Why do game developers put many images into one big image? - iphone

Over the years I've often asked myself why game developers place many small images into a big one. But not only game developers do that. I also remember the good old Winamp MP3 player had a user interface design file which was just one huge image containing lots of small ones.
I have also seen some big javascript GUI libraries like ext.js using this technique. In ext.js there is a big image containing many small ones.
One thing I noticed is this: No matter how small my PNG image is, the Finder on the Mac always tells me it consumes at least 4kb. Which is heck of a lot if you have just 10 pixels.
So is this done because storing 20 or more small images into a big one is much more memory efficient versus having 20 separate files, each of them probably with it's own header and metadata?
Is it because locating files on the file system is expensive and slow, and therefore much faster to simply locate only one big image and then split it up into smaller ones, once it is loaded into memory?
Or is it lazyness, because it is tedious to think of so many file names?
Is ther a name for this technique? And how are those small images separated from the big one at runtime?

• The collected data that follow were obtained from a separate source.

(** [binary_round] returns a number of the format as it is. *)
Lemma binary_round_exact (p E : Z) (s : bool) (m0 : positive) (e0 : Z)
    (m : positive) (e : Z) :
  bounded p E m0 e0 = true -> e <= e0 -> Zpos m = Zpos m0 * 2 ^ (e0 - e) ->
  binary_round p E s m e = S754_finite s m0 e0.
Proof.
  intros Hb He Hm. unfold bounded, canonical_mantissa in Hb.
  apply andb_prop in Hb as [Hcan Hle]. apply Z.eqb_eq in Hcan.
  set (k := e0 - e) in *. assert (Hk : 0 <= k) by (unfold k; lia).
  assert (H2k : 0 < 2 ^ k) by (apply Z.pow_pos_nonneg; lia).
  destruct (digits2_pos_bounds m0) as [Hlo Hhi].
  assert (Hd : Zpos (digits2_pos m) = Zpos (digits2_pos m0) + k).
  { apply digits2_pos_unique. rewrite Hm.
    replace (Zpos (digits2_pos m0) + k - 1) with (Zpos (digits2_pos m0) - 1 + k) by lia.
    rewrite !Z.pow_add_r by lia. split.
    - apply Z.mul_le_mono_nonneg_r; lia.
    - apply Z.mul_lt_mono_pos_r; lia. }
  unfold binary_round.
  replace (Zpos (digits2_pos m) + e) with (Zpos (digits2_pos m0) + e0) by (unfold k in Hd; lia).
  rewrite Hcan.
  pose proof (shl_align_spec m e e0) as Hs.
  destruct (shl_align m e e0) as [mz ez]. destruct Hs as (Hez & Hmz & Hdz).
  assert (ez = e) as -> by lia.
  rewrite Z.sub_diag, Z.pow_0_r, Z.mul_1_r in Hmz. injection Hmz as ->.
  unfold binary_round_aux, shr_fexp. cbn [Zdigits2].
  replace (Zpos (digits2_pos m) + e) with (Zpos (digits2_pos m0) + e0) by (unfold k in Hd; lia).
  rewrite Hcan. fold k.
  pose proof (shr_exact_spec (Zpos m) e k ltac:(lia)) as Hs1.
  pose proof (shr_exact_loc (Zpos m) e k ltac:(lia)) as Hloc.
  destruct (shr (shr_record_of_loc (Zpos m) loc_Exact) e k) as [mrs1 e1].
  destruct Hs1 as (He1 & Hq & Hex). cbn [fst] in Hloc.
  replace (Z.max k 0) with k in * by lia.
  assert (e1 = e0) as -> by (unfold k in He1; lia).
  assert (Hqv : shr_m mrs1 = Zpos m0).
  { rewrite Hq, Hm. apply Z.div_mul. lia. }
  assert (Hr : round_nearest_even (shr_m mrs1) (loc_of_shr_record mrs1) = Zpos m0).
  { destruct (Z.eq_dec k 0) as [Hk0|Hk0].
    - rewrite (Hex ltac:(lia)). exact Hqv.
    - rewrite Hq, Hloc; [by rewrite <- Hq| lia |].
      rewrite Hm, Z.mod_mul by lia. apply Z.pow_pos_nonneg; lia. }
  rewrite Hr. cbn [Zdigits2]. rewrite Hcan, Z.sub_diag.
  cbn [shr shr_record_of_loc shr_m]. by rewrite Hle.
Qed.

This is called spriting - and there are various reasons to do it in different situations.
For web development, it means that only one web request is required to fetch the image, which can be a lot more efficient than several separate requests. That's more efficient in terms of having less overhead due to the individual requests, and the final image file may well be smaller in total than it would have been otherwise.
The same sort of effect may be visible in other scenarios - for example, it may be more efficient to store and load a single large image file than multiple small ones, depending on the file system. That's entirely aside from any efficiencies gained in terms of the raw "total file size", and is due to the per file overhead (a directory entry, block size etc). It's a bit like the "per request" overhead in the web scenario, but due to slightly different factors.

None of these answers are right. The reason we pack multiple images into one big "sprite sheet" or "texture atlas" is to avoid swapping textures during rendering.
OpenGL and Direct-X take a performance hit when you draw from one image (texture) and the switch to another, so we pack multiple images into one big image and then we can draw several (or hundreds) of images and never switch textures. It has nothing to do with the 4K file size (or hasn't in 15 years).
Also, up until very recently, textures had to by powers of 2 (64, 128, 256) and if your game had lots of odd sized images, that's a lot of wasted memory. Packing them in a single texture could save a lot of space.

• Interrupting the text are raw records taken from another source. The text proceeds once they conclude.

(** C3 (amended): when one of the two sub-fetches of Client A fails and the
    other succeeds, the client still makes both requests and returns the
    fields of the one that succeeded, together with a non-nil error; the merge
    step, which tests that error only, then makes peRatio, dividendYield,
    marketCapitalization and latestTradingDay absent and currentPrice 0. *)
Theorem C3_partial_data_returned_then_blanked
        (env : Api.Env) (ticker : string) (stock : Stock)
        (Hkey : Api.Getenv (Api.FINNHUB_API_KEY env) <> EmptyString) :
  (forall m rq,
      Api.failed rq = true ->
      exists d e,
        Api.GetFinnhubMetricsAndQuote
          env ticker (Api.Response 200 (Some (Api.mkFinnhubMetricResponse m))) rq
        = ((d, Some e),
           [Api.HttpGet
              (Api.metricURL ticker (Api.Getenv (Api.FINNHUB_API_KEY env)));
            Api.HttpGet
              (Api.quoteURL ticker (Api.Getenv (Api.FINNHUB_API_KEY env)))])
        /\ Api.PE_Ratio d
           = (if neq (Api.PeExclExtraTTM m) 0%float
              then Api.PeExclExtraTTM m else Api.PeRatio m)
        /\ Api.DividendYield d
           = (if neq (Api.DividendYieldAnnually m) 0%float
              then Api.DividendYieldAnnually m else Api.DividendYieldAlt m)
        /\ Api.MarketCapitalization d = Api.MarketCap m
        /\ blanked (applyFinnhub stock d (Some e)))
  /\ (forall rm q,
        Api.failed rm = true ->
        exists d e,
          Api.GetFinnhubMetricsAndQuote
            env ticker rm (Api.Response 200 (Some q))
          = ((d, Some e),
             [Api.HttpGet
                (Api.metricURL ticker (Api.Getenv (Api.FINNHUB_API_KEY env)));
              Api.HttpGet
                (Api.quoteURL ticker (Api.Getenv (Api.FINNHUB_API_KEY env)))])
          /\ Api.CurrentPrice d = Api.QuoteCurrentPrice q
          /\ Api.LatestTradingDay d
             = (if negb (Api.Timestamp q =? 0)
                then Unix (Api.Timestamp q) else zeroTime)
          /\ blanked (applyFinnhub stock d (Some e))).
Proof.
  apply String.eqb_neq in Hkey.
  unfold Api.GetFinnhubMetricsAndQuote. rewrite Hkey.
  split.
  - intros m rq Hrq.
    destruct rq as [| status | status [q |]]; cbn in Hrq |- *.
    1, 2: do 2 eexists; repeat split.
    + unfold Api.StatusOK in *. destruct (status =? 200); [discriminate Hrq |].
      cbn. do 2 eexists; repeat split.
    + unfold Api.StatusOK. destruct (status =? 200); cbn;
        do 2 eexists; repeat split.
  - intros rm q Hrm.
    destruct rm as [| status | status [m |]]; cbn in Hrm |- *.
    1, 2: do 2 eexists; repeat split.
    + unfold Api.StatusOK in *. destruct (status =? 200); [discriminate Hrm |].
      cbn. do 2 eexists; repeat split.
    + unfold Api.StatusOK. destruct (status =? 200); cbn;
        do 2 eexists; repeat split.
Qed.

(** The amended C3 where the metrics arrive and the quote request fails. *)
Lemma C3_partial_data_returned_then_blanked_witness :
  exists d e,
    callFinnhub quoteDownWorld 0 "AAA" = ((d, Some e),
       [Api.HttpGet (Api.metricURL "AAA" "k2");
        Api.HttpGet (Api.quoteURL "AAA" "k2")])
    /\ Api.PE_Ratio d = 15%float
    /\ blanked (applyFinnhub (stockOf "AAA" "Buy") d (Some e)).
Proof.
  assert (Hkey : Api.Getenv (Api.FINNHUB_API_KEY keys) <> EmptyString)
    by discriminate.
  destruct (proj1 (C3_partial_data_returned_then_blanked
                     keys "AAA" (stockOf "AAA" "Buy") Hkey)
                  (Api.mkFinnhubMetric 15%float 14%float 0%float 2%float
                                       900%float)
                  Api.GetFailed eq_refl)
    as (d & e & Hcall & Hpe & _ & _ & Hblank).
  exists d, e. split; [exact Hcall |]. split; [| exact Hblank].
  rewrite Hpe. reflexivity.
Defined.

(** C3 as stated fails: the metrics endpoint answers with a P/E of 15, a
    dividend yield of 2 and a market capitalization of 900, the quote request
    fails, and the merged record has all three absent. *)
Lemma C3_quote_failure_blanks_the_metrics :
  Api.PE_Ratio (fst (fst (callFinnhub quoteDownWorld 0 "AAA"))) = 15%float
  /\ Api.DividendYield (fst (fst (callFinnhub quoteDownWorld 0 "AAA")))
     = 2%float
  /\ Api.MarketCapitalization (fst (fst (callFinnhub quoteDownWorld 0 "AAA")))
     = 900%float
  /\ PERatio (fst (enrichStock quoteDownWorld 0 (stockOf "AAA" "Buy")))
     = NullFloat64.null
  /\ DividendYield (fst (enrichStock quoteDownWorld 0 (stockOf "AAA" "Buy")))
     = NullFloat64.null
  /\ MarketCapitalization
       (fst (enrichStock quoteDownWorld 0 (stockOf "AAA" "Buy")))
     = NullFloat64.null.
Proof. repeat split; reflexivity. Qed.

(** ** The Alpha Vantage step *)

Ltac break_match :=
  repeat match goal with
         | |- context [match ?x with _ => _ end] => destruct x
         end.

(** No path of the Alpha Vantage client assigns the field Alpha. *)
Lemma alpha_field_never_assigned
      (parse : string -> option Time) (env : Api.Env) (ticker : string)
      (resp : Api.HttpResult (list (string * Api.JSON))) :
  Api.AVAlpha
    (fst (fst (Api.GetAlphaAndLatestTradingDayFromAlphaVantage
                 parse env ticker resp))) = 0%float.
Proof.
  unfold Api.GetAlphaAndLatestTradingDayFromAlphaVantage, Api.readGlobalQuote.
  break_match; reflexivity.
Qed.

Lemma applyScore_keeps_alpha (t : Time) (stock : Stock) :
  Alpha (applyScore t stock) = Alpha stock.
Proof. reflexivity. Qed.

(** The score, the time stamp and the fields that the Finnhub step wrote do
    not depend on what the Alpha Vantage step wrote. *)
Lemma applyScore_applyAlphaVantage (t : Time) (stock : Stock)
      (d : Api.AlphaVantageData) (e : option error) (a : NullFloat64.t) :
  set_Alpha a (applyScore t (applyAlphaVantage stock d e))
  = set_Alpha a (applyScore t stock).
Proof. destruct e; reflexivity. Qed.

(** C10: for every ticker whose Client B fetch returns no error, the value
    the client returns in Alpha is 0, and the merged record has alpha present
    with value exactly 0.0. *)
Theorem C10_successful_alpha_fetch_stores_zero
        (w : World) (i : nat) (stock : Stock)
        (Hok : snd (fst (callAlphaVantage w i (Ticker stock))) = None) :
  Api.AVAlpha (fst (fst (callAlphaVantage w i (Ticker stock)))) = 0%float
  /\ Alpha (fst (enrichStock w i stock)) = NullFloat64.mk 0%float true.
Proof.
  split; [apply alpha_field_never_assigned |].
  rewrite enrichStock_fst, applyScore_keeps_alpha, Hok.
  unfold applyAlphaVantage, callAlphaVantage.
  rewrite alpha_field_never_assigned. reflexivity.
Qed.

(** C10 on an answer of Alpha Vantage that carries a Global Quote. *)
Lemma C10_successful_alpha_fetch_stores_zero_witness :
  Alpha (fst (enrichStock calmWorld 0 (stockOf "AAA" "Buy")))
  = NullFloat64.mk 0%float true.
Proof.
  apply (C10_successful_alpha_fetch_stores_zero
           calmWorld 0%nat (stockOf "AAA" "Buy") eq_refl).
Defined.

(** C8: the Client B merge step changes the alpha field of the record and
    nothing else; every field but alpha of the record that a turn of the loop
    produces is the same whatever Alpha Vantage answers; latestTradingDay is
    the one the Finnhub step wrote; and where Finnhub reports no trading time
    and Alpha Vantage reports a trading day, latestTradingDay is absent. *)
Theorem C8_client_b_changes_only_alpha :
  (forall stock d e,
      applyAlphaVantage stock d e
      = set_Alpha (Alpha (applyAlphaVantage stock d e)) stock)
  /\ (forall w i stock r a,
        set_Alpha a (fst (enrichStock (withAlphaVantage i r w) i stock))
        = set_Alpha a (fst (enrichStock w i stock)))
  /\ (forall w i stock,
        LatestTradingDay (fst (enrichStock w i stock))
        = LatestTradingDay
            (applyFinnhub stock
               (fst (fst (callFinnhub w i (Ticker stock))))
               (snd (fst (callFinnhub w i (Ticker stock))))))
  /\ Api.AVLatestTradingDay
       (fst (fst (callAlphaVantage noFinnhubDayWorld 0 "AAA")))
     = Unix 1704153600
  /\ snd (fst (callAlphaVantage noFinnhubDayWorld 0 "AAA")) = None
  /\ snd (fst (callFinnhub noFinnhubDayWorld 0 "AAA")) = None
  /\ LatestTradingDay
       (fst (enrichStock noFinnhubDayWorld 0 (stockOf "AAA" "Buy")))
     = NullTime.null.
Proof.
  split; [| split; [| split]].
  - intros stock d e. destruct stock, e; reflexivity.
  - intros w i stock r a. rewrite !enrichStock_fst.
    rewrite !applyScore_applyAlphaVantage. reflexivity.
  - intros w i stock. rewrite enrichStock_fst.
    destruct (snd (fst (callAlphaVantage w i (Ticker stock)))); reflexivity.
  - repeat split; reflexivity.
Qed.

(** ** UpsertStocks *)

(** The loop over the batch inside an open transaction: either every
    statement succeeds, and the transaction sees all of them, or the loop
    stops with an error; the committed contents are not touched. *)
Lemma execAll_spec (S : Database.Server) (stocks : list Stock) :
  forall (c : Database.Conn S) (t : Database.Table S),
    Database.pending c = Some t ->
    match Database.upsertAll t stocks with
    | Some t' =>
      Database.execAll c stocks
      = ((Database.mkConn (Database.committed c) (Some t'), None),
         map Database.OpExec stocks)
    | None =>
      exists c' ops,
        Database.execAll c stocks = ((c', Some (ErrSql "exec")), ops)
        /\ Database.committed c' = Database.committed c
    end.
Proof.
  induction stocks as [| s rest IH]; intros c t Hp.
  - destruct c as [cm pd]. cbn in *. subst pd. reflexivity.
  - cbn [Database.upsertAll Database.execAll]. unfold Database.ExecContext.
    rewrite Hp.
    destruct (Database.execUpsert S t s) as [t1 |].
    + specialize (IH (Database.mkConn (Database.committed c) (Some t1))
                     t1 eq_refl).
      destruct (Database.upsertAll t1 rest) as [t' |].
      * rewrite IH. reflexivity.
      * destruct IH as (c' & ops & E & Hc). rewrite E.
        exists c', (Database.OpExec s :: ops). split; [reflexivity | exact Hc].
    + exists c, [Database.OpExec s]. split; reflexivity.
Qed.

Lemma execAll_no_commit (S : Database.Server) (stocks : list Stock) :
  forall c : Database.Conn S,
    ~ In Database.OpCommit (snd (Database.execAll c stocks)).
Proof.
  induction stocks as [| s rest IH]; intros c; cbn.
  - intros [].
  - destruct (Database.ExecContext c s) as [c' |]; cbn.
    + specialize (IH c').
      destruct (Database.execAll c' rest) as [r ops]. cbn in *.
      intros [H | H]; [discriminate H | exact (IH H)].
    + intros [H | []]. discriminate H.
Qed.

The 4kb usage is a side effect of how files are stored on disk. The smallest possible addressable bit of storage in a filesystem is a block, which is usually a fixed size of 512, 1024, 2048, etc... bytes. In your Mac's case, it's using 4k blocks. That means that even a 1-byte file will require at least 4kbytes worth of physical space to store, as it's not possible for the file system to address any storage unit SMALLER than 4k.
The reasons for these "large" blocks vary, but the big one is that the more "granular" your addressing gets (the small the blocks), the more space you waste on indexes to list which blocks are assigned to which files. If you had 1-byte sized blocks, then for every byte of data you store in a file, you'd also need to store 1+ bytes worth of usage information in the file system's metadata, and you'd end up wasting at least HALF of your storage on nothing but indexes.
The converse is true - the bigger the blocks, the more space is wasted for every smaller-than-one-block sized file you store, so in the end it comes down to what tradeoff you're willing to live with.

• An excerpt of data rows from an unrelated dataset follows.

(** The globals of the MQTT handler's NILM block. *)
Record Host := mkHost {
  last_nilm_sample : Q;
  last_nilm_cleanup : option Z
}.

Definition initial_host : Host := mkHost 0 None.

(** [timedelta.seconds] of the difference of two times: the days are left
    out. *)
Definition timedelta_seconds (later earlier : Z) : Z := ((later - earlier) mod 86400)%Z.

(** The NILM block of [on_message] for a float reading of load_power: at most
    one sample per five seconds, and with a sample the hourly cleanup. *)
Definition on_load_power (cfg : Config) (st : Store * Mem) (h : Host) (r : Reading)
    : option EventDict * (Store * Mem) * Host :=
  let now := datetime_now (rd_clock r) in
  let now_ts := time_time (rd_clock r) in
  if Qle_bool 5 (now_ts - last_nilm_sample h) then
    let '(event, (db1, m1)) := tick cfg st r in
    let due :=
      match last_nilm_cleanup h with
      | None => true
      | Some last => (3600 <=? timedelta_seconds now last)%Z
      end in
    if due
    then (event, (cleanup_old_data (rd_clock r) (rd_clock r) db1, m1),
          mkHost now_ts (Some now))
    else (event, (db1, m1), mkHost now_ts (last_nilm_cleanup h))
  else (None, st, h).

Fixpoint run_messages (cfg : Config) (st : Store * Mem) (h : Host)
    (rs : list Reading) : list (option EventDict) * (Store * Mem) * Host :=
  match rs with
  | [] => ([], st, h)
  | r :: rest =>
      let '(ev, st1, h1) := on_load_power cfg st h r in
      let '(evs, st2, h2) := run_messages cfg st1 h1 rest in
      (ev :: evs, st2, h2)
  end.

(** ** record_energy (app.py): the day's first and last meter readings *)

(** The four cumulative meters of one snapshot: PV, load, grid in, grid out. *)
Record Meters := mkMeters {
  mt_pv : Q;
  mt_load : Q;
  mt_grid_in : Q;
  mt_grid_out : Q
}.

(** A row of daily_energy: the date and the columns [*_first] and [*_last]. *)
Record EnergyRow := mkEnergyRow {
  en_date : Z;
  en_first : Meters;
  en_last : Meters
}.

Definition record_energy (rows : list EnergyRow) (date : Z) (totals : Meters)
    : list EnergyRow :=
  match find (fun r => (en_date r =? date)%Z) rows with
  | None => rows ++ [mkEnergyRow date totals totals]
  | Some _ =>
      map (fun r =>
             if (en_date r =? date)%Z
             then mkEnergyRow (en_date r) (en_first r) totals
             else r) rows
  end.

(** * Vocabulary of the statements *)

(** ** Scans that keep the first best row

    [find_matching_signature], [pair_on_off_event] and
    [_restore_user_labels] all run the same loop: keep the row seen so far
    with the smallest key among the admissible ones, replacing it only on a
    strictly smaller key. *)

Section ScanDef.
Context {A : Type}.
Variable ok : A -> bool.
Variable key : A -> Q.

Definition scan_step (best : option A) (a : A) : option A :=
  if ok a && lt_bound (key a) (option_map key best) then Some a else best.

Definition scan (l : list A) : option A := fold_left scan_step l None.

(** What a scan returns: nothing when no row is admissible, otherwise the
    first admissible row of least key. *)
Definition first_best (l : list A) (r : option A) : Prop :=
  match r with
  | None => forall a, In a l -> ok a = false
  | Some a =>
      exists l1 l2,
        l = l1 ++ a :: l2 /\ ok a = true /\
        (forall a', In a' l1 -> ok a' = true -> key a < key a') /\
        (forall a', In a' l2 -> ok a' = true -> key a <= key a')
  end.
End ScanDef.

(** Key and admissibility of a row [(id, power_avg)] in
    [find_matching_signature]. *)
Definition match_diff (power_delta : Q) (row : Z * Q) : Q :=
  Qabs (power_delta - snd row).

Definition within_tolerance (cfg : Config) (power_delta : Q) (row : Z * Q) : bool :=
  Qle_bool (match_diff power_delta row) (snd row * SIGNATURE_TOLERANCE cfg).

(** The [(id, timestamp)] the pairing scan remembers of a candidate. *)
Definition chosen_row (c : Event * Signature) : Z * Z :=
  (e_id (fst c), e_timestamp (fst c)).

(** Power deltas resolved one after the other, as [detect_edge] does. *)
Fixpoint resolve_all (cfg : Config) (db : Store) (deltas : list Q)
    : list Z * Store :=
  match deltas with
  | [] => ([], db)
  | pd :: rest =>
      let '(id, db1) := resolve_signature cfg db pd LegBoth in
      let '(ids, db2) := resolve_all cfg db1 rest in
      (id :: ids, db2)
  end.

(** Timestamp order, on events and on joined rows. *)
Definition ts_le (a b : Event) : Prop := (e_timestamp a <= e_timestamp b)%Z.




(** The signature invariant: [power_min <= power_avg <= power_max],
    [active_count >= 0], and [active_count > 0] only when active. *)
Definition signature_ok (s : Signature) : Prop :=
  power_min s <= power_avg s /\ power_avg s <= power_max s /\
  (0 <= active_count s)%Z /\
  ((0 < active_count s)%Z -> is_active s = true).

(** The columns of a signature that only [create_signature],
    [update_signature], [merge_signatures] and the label updates write. *)
Definition sig_core (s : Signature)
    : Z * Q * Q * Q * Z * string * string * string :=
  (sg_id s, power_avg s, power_min s, power_max s, event_count s,
   user_label s, icon s, color s).

(** [db'] has the signatures of [db] up to the other columns, the same
    signature counter and the same samples. *)
Definition same_core (db db' : Store) : Prop :=
  map sig_core (appliance_signatures db') = map sig_core (appliance_signatures db) /\
  seq_signatures db' = seq_signatures db /\
  load_samples db' = load_samples db.

(** Signature ids are positive, at most the counter, and distinct. *)
Definition ids_ok (db : Store) : Prop :=
  (0 <= seq_signatures db)%Z /\
  Forall (fun id => 0 < id <= seq_signatures db)%Z
         (map sg_id (appliance_signatures db)) /\
  NoDup (map sg_id (appliance_signatures db)).

(** A signature as matching sees it, its id shifted by [k]. *)
Definition view (k : Z) (s : Signature) : Z * Q * Q * Q * Z :=
  ((k + sg_id s)%Z, power_avg s, power_min s, power_max s, event_count s).

(** [db2] has the signatures of [db1] as matching sees them, with ids (and
    the counter) shifted by [ds]. *)
Definition same_up_to_ids (ds : Z) (db1 db2 : Store) : Prop :=
  map (view 0) (appliance_signatures db2) = map (view ds) (appliance_signatures db1) /\
  seq_signatures db2 = (ds + seq_signatures db1)%Z.

(** Id and average of a view; a row [(id, power_avg)] with its id shifted. *)
Definition vid (v : Z * Q * Q * Q * Z) : Z := fst (fst (fst (fst v))).
Definition vavg (v : Z * Q * Q * Q * Z) : Q := snd (fst (fst (fst v))).

Definition shift_row (ds : Z) (row : Z * Q) : Z * Q := ((ds + fst row)%Z, snd row).

(** [update_signature], read on the views. *)
Definition update_views (id : Z) (pd : Q) (vs : list (Z * Q * Q * Q * Z))
    : list (Z * Q * Q * Q * Z) :=
  match find (fun v => (vid v =? id)%Z) vs with
  | None => vs
  | Some (_, avg, mn, mx, cnt) =>
      map (fun w =>
             if (vid w =? id)%Z then
               (vid w,
                py_round ((avg * inject_Z cnt + pd) / inject_Z (cnt + 1)) 1,
                Qmin mn pd, Qmax mx pd, (cnt + 1)%Z)
             else w) vs
  end.

(** [if event:] on what [detect_edge] returned. *)
Definition emitted (ev : option EventDict) : bool :=
  match ev with Some _ => true | None => false end.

The reasons are a bit different in different environments.
On the web the main reason is to reduce the number of requests to the web server. Each requests creates overhead, most notably a separate round trip over the network.
When fetching from good ol' mechanical hard drives good read performance requires contiguous data. If you save data in lots of files you get extra seek-time for each file. There is also the block size to consider. Files are made out of blocks, in your case 4kB. When reading a file of one byte you need to read a whole block anyway. If you have many small images you can stuff a whole bunch of them in a single disk block and get them all in the same time as if you had only one small image in the block.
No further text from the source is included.